[[ Source information open ]]

(** [writeInplace]: the offset of the room, or [None] for NULL.  The last word is
    masked, so that the padding is zero. *)
Definition writeInplace (len : Z) : P (option Z) :=
  let padded := PAD_SIZE len in
  p ← this;
  if u32 (mDataPos p + padded) <? mDataPos p then mret None
  else
    err ← (if u32 (mDataPos p + padded) <=? mDataCapacity p then mret NO_ERROR else growData padded);
    if negb (err =? NO_ERROR) then mret None
    else
      p ← this;
      let data := mDataPos p in
      (if negb (padded =? len) then
         w ← load (u32 (data + padded - 4)) 4;
         let k := Z.to_nat (4 - u32 (padded - len)) in
         store (u32 (data + padded - 4)) (take k w ++ replicate (4 - k) 0)
       else mret tt) ;;
      finishWrite padded ;;
      mret (Some data).

Definition write (data : list Z) : P Z :=
  d ← writeInplace (Z.of_nat (length data));
  match d with
  | Some d => store d data ;; mret NO_ERROR
  | None => p ← this; mret (mError p)
  end.

(** [writeAligned] of a value with these bytes, [sizeof(T)] of them. *)
Definition writeAligned (val : list Z) : P Z :=
  let len := Z.of_nat (length val) in
  p ← this;
  err ← (if u32 (mDataPos p + len) <=? mDataCapacity p then mret NO_ERROR else growData len);
  if err =? NO_ERROR then p ← this; store (mDataPos p) val ;; finishWrite len else mret err.

Definition writeInt32 (val : Z) : P Z := writeAligned (le_bytes 4 (u32 val)).
Definition writeInt64 (val : Z) : P Z := writeAligned (le_bytes 8 (val `mod` 2 ^ 64)).
(** The bits of a floating point number. *)
Definition writeFloat (bits : Z) : P Z := writeAligned (le_bytes 4 bits).
Definition writeDouble (bits : Z) : P Z := writeAligned (le_bytes 8 bits).
Definition writeIntPtr (val : Z) : P Z := writeAligned (le_bytes 4 (u32 val)).

(** [str] without its NUL. *)
Definition writeCString (str : list Z) : P Z := write (str ++ [0]).

Definition writeString8 (str : list Z) : P Z :=
  let bytes := Z.of_nat (length str) in
  err ← writeInt32 bytes;
  if (bytes >? 0) && (err =? NO_ERROR) then write (str ++ [0]) else mret err.

(** [str] is [None] for NULL. *)
Definition writeString16 (str : option (list Z)) : P Z :=
  match str with
  | None => writeInt32 (-1)
  | Some str =>
      let len := Z.of_nat (length str) in
      err ← writeInt32 len;
      if err =? NO_ERROR then
        let len := u32 (len * 2) in
        data ← writeInplace (u32 (len + 2));
        match data with
        | Some data => store data (bytes16 str) ;; store (u32 (data + len)) (le_bytes 2 0) ;; mret NO_ERROR
        | None => p ← this; mret (mError p)
        end
      else mret err
  end.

[[ Source information closed ]]

**Problem requirements:** Filter the entries down to the lines with the word "match" in them.

**Response box:**
  match d with
  match str with
        match data with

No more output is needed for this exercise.